Items from a data source
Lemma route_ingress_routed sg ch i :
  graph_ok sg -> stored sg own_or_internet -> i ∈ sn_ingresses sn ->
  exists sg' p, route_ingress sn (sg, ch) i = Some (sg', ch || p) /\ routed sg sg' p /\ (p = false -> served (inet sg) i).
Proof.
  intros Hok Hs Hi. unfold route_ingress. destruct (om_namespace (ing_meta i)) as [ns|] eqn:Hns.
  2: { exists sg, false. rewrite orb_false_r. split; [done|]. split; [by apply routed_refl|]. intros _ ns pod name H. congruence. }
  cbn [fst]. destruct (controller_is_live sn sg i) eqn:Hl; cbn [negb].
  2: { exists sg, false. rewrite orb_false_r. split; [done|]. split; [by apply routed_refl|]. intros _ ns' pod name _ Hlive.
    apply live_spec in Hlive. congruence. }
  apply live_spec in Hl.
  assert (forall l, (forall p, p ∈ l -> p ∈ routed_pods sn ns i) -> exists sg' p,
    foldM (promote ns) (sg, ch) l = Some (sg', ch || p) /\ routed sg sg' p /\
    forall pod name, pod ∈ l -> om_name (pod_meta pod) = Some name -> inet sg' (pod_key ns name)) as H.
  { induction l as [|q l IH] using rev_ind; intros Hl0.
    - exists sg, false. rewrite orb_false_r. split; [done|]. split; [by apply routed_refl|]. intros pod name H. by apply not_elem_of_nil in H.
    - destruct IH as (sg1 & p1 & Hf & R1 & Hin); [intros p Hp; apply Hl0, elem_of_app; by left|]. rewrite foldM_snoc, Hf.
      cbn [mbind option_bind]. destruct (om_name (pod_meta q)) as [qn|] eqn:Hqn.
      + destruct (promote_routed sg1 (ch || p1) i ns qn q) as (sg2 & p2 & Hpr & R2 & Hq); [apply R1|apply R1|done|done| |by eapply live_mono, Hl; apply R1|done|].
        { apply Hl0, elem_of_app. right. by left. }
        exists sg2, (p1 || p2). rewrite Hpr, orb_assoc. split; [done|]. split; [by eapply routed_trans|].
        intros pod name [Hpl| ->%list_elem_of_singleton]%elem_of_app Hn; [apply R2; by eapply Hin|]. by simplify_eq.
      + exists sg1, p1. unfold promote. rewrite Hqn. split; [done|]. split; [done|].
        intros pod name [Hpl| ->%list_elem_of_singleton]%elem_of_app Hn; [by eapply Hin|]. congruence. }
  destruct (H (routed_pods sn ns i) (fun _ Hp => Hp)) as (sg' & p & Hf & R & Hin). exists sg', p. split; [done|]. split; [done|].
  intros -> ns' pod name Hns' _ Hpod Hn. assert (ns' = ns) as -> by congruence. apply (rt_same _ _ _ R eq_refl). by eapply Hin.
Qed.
==
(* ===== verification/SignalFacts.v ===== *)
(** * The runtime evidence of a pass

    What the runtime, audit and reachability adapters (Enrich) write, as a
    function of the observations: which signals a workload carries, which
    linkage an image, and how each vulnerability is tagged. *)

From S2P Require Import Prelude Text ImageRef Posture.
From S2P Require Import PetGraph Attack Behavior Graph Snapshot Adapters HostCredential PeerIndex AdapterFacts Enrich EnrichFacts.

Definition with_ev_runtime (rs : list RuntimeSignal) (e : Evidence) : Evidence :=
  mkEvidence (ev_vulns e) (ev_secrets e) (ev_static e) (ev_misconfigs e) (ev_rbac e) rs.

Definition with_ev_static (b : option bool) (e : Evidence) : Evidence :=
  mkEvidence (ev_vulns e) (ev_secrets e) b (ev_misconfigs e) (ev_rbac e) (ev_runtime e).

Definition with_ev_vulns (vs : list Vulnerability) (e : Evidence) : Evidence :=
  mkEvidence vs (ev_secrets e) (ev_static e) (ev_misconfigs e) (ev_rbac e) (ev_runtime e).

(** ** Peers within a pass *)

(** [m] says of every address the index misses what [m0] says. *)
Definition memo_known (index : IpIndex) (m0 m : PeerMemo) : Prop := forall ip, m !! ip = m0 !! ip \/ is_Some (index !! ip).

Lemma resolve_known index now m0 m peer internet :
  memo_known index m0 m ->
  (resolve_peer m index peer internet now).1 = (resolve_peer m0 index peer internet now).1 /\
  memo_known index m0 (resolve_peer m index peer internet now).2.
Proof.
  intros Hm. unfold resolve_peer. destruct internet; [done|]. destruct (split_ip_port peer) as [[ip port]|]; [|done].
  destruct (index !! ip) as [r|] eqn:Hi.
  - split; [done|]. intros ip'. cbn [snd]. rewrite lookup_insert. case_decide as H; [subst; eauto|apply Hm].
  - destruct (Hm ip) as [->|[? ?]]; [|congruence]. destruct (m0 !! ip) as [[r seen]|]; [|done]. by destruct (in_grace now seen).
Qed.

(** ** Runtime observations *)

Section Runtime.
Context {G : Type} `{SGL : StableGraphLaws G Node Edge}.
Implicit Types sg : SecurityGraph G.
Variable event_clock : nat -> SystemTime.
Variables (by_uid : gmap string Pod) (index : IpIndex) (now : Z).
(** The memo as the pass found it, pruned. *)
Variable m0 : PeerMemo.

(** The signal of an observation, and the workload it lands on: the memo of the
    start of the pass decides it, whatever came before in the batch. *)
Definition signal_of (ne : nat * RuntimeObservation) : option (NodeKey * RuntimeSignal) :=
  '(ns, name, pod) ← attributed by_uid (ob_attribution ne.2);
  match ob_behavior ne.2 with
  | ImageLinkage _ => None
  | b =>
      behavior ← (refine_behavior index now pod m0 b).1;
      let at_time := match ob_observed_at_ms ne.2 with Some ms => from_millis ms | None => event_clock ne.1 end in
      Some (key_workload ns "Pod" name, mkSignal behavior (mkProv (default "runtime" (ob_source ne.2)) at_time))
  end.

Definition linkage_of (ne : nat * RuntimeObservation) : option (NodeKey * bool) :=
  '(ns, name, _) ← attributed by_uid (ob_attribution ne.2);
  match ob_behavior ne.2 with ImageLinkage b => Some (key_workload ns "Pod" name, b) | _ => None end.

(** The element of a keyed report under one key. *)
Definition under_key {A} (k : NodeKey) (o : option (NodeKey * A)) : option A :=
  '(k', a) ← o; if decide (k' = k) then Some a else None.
==
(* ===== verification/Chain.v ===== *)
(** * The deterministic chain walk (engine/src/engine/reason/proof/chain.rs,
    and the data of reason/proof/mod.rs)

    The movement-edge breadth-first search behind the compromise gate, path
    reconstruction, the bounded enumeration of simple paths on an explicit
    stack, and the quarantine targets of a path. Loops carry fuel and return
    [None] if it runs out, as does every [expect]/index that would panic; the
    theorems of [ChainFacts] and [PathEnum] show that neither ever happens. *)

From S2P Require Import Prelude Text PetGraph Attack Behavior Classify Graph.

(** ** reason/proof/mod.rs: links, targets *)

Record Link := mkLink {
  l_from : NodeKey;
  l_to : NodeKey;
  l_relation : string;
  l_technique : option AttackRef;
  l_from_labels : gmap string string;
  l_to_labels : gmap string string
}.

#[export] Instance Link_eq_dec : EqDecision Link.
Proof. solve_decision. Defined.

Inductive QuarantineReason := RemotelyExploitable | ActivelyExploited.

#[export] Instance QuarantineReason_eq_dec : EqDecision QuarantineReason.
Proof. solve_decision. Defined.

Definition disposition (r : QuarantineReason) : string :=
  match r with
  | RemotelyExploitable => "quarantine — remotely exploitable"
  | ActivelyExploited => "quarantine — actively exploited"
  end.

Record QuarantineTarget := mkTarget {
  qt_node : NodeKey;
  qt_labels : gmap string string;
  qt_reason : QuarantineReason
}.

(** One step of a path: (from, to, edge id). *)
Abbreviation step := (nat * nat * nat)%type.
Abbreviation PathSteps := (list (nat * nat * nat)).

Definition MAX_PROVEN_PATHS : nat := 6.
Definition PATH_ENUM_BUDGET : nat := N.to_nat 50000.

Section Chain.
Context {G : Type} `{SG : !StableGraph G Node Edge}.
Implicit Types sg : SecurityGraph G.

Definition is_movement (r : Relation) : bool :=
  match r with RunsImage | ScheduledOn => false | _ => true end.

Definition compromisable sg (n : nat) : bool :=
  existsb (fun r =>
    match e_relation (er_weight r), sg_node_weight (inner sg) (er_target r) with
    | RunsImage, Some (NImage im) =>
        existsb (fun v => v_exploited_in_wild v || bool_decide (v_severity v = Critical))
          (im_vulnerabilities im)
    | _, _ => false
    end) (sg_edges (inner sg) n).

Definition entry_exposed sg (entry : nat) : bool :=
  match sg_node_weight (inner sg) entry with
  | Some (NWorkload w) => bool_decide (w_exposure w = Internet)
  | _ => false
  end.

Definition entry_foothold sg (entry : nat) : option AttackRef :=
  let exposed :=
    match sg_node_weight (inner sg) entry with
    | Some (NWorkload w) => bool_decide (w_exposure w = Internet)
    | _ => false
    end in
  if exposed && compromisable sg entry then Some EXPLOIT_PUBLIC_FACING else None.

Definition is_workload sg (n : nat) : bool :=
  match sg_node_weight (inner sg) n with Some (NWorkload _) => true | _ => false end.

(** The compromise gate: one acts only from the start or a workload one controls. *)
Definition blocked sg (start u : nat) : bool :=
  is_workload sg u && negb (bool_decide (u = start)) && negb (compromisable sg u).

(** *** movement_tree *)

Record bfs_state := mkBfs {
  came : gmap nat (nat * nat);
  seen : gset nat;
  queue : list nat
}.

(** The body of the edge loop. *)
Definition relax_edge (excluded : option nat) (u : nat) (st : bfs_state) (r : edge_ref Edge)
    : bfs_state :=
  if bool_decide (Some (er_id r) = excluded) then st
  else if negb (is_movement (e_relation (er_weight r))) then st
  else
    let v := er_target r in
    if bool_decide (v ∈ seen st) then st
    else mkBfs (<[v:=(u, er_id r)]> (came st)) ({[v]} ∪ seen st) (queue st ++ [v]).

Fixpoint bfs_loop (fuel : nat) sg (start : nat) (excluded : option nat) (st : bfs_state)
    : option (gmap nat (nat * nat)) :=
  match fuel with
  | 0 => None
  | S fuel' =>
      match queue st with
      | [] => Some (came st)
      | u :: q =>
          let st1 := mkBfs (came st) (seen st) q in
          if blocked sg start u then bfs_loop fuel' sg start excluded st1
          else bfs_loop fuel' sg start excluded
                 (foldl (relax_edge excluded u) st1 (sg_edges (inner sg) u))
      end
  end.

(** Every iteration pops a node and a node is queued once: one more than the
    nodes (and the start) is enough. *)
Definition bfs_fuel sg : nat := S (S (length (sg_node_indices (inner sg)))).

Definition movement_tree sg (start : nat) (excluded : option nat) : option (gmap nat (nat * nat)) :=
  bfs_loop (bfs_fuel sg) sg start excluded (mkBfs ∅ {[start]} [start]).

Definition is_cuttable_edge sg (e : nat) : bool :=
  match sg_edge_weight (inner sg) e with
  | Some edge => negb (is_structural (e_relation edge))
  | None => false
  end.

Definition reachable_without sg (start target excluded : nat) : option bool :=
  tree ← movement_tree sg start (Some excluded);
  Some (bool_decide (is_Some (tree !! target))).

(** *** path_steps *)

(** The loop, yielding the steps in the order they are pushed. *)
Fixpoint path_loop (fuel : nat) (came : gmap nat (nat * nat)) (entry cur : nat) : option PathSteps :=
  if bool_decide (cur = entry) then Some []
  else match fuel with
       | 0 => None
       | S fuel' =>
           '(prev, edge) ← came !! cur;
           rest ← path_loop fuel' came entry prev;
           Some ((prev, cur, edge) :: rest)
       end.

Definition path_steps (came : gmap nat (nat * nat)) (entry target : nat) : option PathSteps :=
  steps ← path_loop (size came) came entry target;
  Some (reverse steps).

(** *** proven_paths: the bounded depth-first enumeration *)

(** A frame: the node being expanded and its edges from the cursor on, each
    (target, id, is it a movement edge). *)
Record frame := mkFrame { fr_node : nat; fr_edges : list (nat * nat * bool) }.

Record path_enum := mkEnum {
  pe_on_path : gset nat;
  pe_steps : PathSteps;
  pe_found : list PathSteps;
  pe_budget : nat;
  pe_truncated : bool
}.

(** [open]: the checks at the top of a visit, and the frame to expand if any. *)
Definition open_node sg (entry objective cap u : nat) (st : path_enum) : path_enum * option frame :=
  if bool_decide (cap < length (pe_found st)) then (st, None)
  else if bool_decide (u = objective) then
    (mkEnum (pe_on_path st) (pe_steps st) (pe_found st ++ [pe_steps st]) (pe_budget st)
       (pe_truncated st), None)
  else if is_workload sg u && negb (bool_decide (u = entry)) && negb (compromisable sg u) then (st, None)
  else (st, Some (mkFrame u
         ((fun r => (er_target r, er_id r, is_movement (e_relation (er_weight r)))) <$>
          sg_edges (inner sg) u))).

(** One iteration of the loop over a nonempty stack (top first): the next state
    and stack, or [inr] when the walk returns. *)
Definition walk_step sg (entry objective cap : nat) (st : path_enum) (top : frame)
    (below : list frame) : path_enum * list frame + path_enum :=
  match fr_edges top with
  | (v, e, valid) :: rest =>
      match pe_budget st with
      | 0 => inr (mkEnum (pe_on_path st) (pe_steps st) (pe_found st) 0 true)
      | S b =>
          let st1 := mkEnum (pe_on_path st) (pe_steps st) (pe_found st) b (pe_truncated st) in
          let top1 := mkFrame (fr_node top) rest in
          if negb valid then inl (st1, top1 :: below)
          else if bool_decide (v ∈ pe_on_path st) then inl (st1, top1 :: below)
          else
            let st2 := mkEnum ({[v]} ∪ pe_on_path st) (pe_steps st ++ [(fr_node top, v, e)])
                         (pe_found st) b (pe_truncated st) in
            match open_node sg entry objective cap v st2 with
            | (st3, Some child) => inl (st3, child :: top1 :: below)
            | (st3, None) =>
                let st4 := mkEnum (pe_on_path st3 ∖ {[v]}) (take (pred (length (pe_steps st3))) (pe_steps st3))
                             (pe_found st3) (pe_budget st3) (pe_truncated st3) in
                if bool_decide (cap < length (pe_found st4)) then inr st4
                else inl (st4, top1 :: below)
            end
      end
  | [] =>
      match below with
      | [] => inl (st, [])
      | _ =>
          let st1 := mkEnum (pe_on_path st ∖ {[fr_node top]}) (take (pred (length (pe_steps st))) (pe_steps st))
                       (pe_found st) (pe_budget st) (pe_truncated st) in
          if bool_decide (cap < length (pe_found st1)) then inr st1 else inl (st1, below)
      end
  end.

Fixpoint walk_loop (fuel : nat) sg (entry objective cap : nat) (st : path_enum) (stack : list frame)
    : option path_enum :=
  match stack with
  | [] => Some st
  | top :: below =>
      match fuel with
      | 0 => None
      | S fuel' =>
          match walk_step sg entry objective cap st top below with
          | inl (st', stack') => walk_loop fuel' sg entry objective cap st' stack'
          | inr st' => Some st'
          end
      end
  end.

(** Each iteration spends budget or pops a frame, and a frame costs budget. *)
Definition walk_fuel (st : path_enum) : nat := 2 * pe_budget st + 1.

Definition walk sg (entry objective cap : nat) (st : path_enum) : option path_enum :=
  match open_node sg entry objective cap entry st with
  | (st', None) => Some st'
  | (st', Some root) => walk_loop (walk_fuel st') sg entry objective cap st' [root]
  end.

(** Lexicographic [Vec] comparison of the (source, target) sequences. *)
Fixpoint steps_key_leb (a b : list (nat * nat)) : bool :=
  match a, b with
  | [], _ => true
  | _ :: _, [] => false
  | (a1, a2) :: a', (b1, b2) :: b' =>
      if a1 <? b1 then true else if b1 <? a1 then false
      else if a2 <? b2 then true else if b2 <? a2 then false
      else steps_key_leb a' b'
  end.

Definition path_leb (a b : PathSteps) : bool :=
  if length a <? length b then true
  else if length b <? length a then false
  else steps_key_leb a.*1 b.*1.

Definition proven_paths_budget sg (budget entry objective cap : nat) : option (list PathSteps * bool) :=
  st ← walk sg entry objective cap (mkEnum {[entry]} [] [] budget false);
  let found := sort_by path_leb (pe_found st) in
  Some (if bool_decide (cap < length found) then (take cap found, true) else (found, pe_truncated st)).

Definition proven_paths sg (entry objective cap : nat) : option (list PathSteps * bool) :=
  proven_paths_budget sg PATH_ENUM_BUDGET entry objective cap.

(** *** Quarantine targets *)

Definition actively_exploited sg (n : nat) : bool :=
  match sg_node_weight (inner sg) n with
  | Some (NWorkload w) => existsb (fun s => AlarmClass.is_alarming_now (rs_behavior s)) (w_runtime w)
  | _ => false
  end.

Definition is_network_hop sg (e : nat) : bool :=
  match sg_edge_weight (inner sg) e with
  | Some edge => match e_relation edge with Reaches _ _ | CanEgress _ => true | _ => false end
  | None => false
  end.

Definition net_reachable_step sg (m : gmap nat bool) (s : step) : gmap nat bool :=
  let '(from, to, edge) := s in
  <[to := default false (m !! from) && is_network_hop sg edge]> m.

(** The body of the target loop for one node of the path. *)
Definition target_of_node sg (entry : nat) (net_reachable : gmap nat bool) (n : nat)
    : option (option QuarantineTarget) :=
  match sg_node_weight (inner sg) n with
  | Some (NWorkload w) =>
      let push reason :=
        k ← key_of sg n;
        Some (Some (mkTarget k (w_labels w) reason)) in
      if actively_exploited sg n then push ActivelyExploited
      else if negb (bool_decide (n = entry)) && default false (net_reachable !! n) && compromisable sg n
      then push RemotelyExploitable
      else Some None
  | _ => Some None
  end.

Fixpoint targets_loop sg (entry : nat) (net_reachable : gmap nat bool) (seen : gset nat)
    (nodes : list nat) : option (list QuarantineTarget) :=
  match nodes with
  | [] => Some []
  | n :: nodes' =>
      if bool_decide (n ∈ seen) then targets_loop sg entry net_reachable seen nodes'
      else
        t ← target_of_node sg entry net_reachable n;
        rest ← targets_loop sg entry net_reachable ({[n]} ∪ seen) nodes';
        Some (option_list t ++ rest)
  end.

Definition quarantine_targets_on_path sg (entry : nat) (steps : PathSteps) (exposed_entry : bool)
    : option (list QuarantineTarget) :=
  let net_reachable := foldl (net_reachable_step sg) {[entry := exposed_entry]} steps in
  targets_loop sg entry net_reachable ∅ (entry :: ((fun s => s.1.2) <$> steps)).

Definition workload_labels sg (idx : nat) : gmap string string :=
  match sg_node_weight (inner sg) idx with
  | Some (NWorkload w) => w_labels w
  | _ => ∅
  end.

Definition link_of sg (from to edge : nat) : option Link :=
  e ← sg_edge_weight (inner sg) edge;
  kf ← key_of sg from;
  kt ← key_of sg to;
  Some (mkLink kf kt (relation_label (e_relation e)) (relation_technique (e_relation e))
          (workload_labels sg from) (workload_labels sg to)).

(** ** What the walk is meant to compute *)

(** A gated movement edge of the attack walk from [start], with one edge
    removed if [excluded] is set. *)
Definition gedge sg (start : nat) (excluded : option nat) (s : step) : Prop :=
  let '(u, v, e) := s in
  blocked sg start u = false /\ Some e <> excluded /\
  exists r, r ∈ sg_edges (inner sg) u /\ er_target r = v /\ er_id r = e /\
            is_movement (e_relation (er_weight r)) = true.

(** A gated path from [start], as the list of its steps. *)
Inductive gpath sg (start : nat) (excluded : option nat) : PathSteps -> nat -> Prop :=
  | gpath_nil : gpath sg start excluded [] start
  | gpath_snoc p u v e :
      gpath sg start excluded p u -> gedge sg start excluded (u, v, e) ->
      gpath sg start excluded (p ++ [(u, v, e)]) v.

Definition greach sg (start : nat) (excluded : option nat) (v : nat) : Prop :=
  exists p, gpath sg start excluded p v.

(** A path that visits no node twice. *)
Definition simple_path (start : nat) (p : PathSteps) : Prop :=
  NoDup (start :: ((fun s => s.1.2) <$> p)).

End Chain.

What you should do → Write out only the lines that run from the line containing "Definition PATH_ENUM_BUDGET : nat" through the line containing "Definition blocked sg", both included, exactly as they appear above.

Completed exercise →
Definition PATH_ENUM_BUDGET : nat := N.to_nat 50000.

Section Chain.
Context {G : Type} `{SG : !StableGraph G Node Edge}.
Implicit Types sg : SecurityGraph G.

Definition is_movement (r : Relation) : bool :=
  match r with RunsImage | ScheduledOn => false | _ => true end.

Definition compromisable sg (n : nat) : bool :=
  existsb (fun r =>
    match e_relation (er_weight r), sg_node_weight (inner sg) (er_target r) with
    | RunsImage, Some (NImage im) =>
        existsb (fun v => v_exploited_in_wild v || bool_decide (v_severity v = Critical))
          (im_vulnerabilities im)
    | _, _ => false
    end) (sg_edges (inner sg) n).

Definition entry_exposed sg (entry : nat) : bool :=
  match sg_node_weight (inner sg) entry with
  | Some (NWorkload w) => bool_decide (w_exposure w = Internet)
  | _ => false
  end.

Definition entry_foothold sg (entry : nat) : option AttackRef :=
  let exposed :=
    match sg_node_weight (inner sg) entry with
    | Some (NWorkload w) => bool_decide (w_exposure w = Internet)
    | _ => false
    end in
  if exposed && compromisable sg entry then Some EXPLOIT_PUBLIC_FACING else None.

Definition is_workload sg (n : nat) : bool :=
  match sg_node_weight (inner sg) n with Some (NWorkload _) => true | _ => false end.

(** The compromise gate: one acts only from the start or a workload one controls. *)
Definition blocked sg (start u : nat) : bool :=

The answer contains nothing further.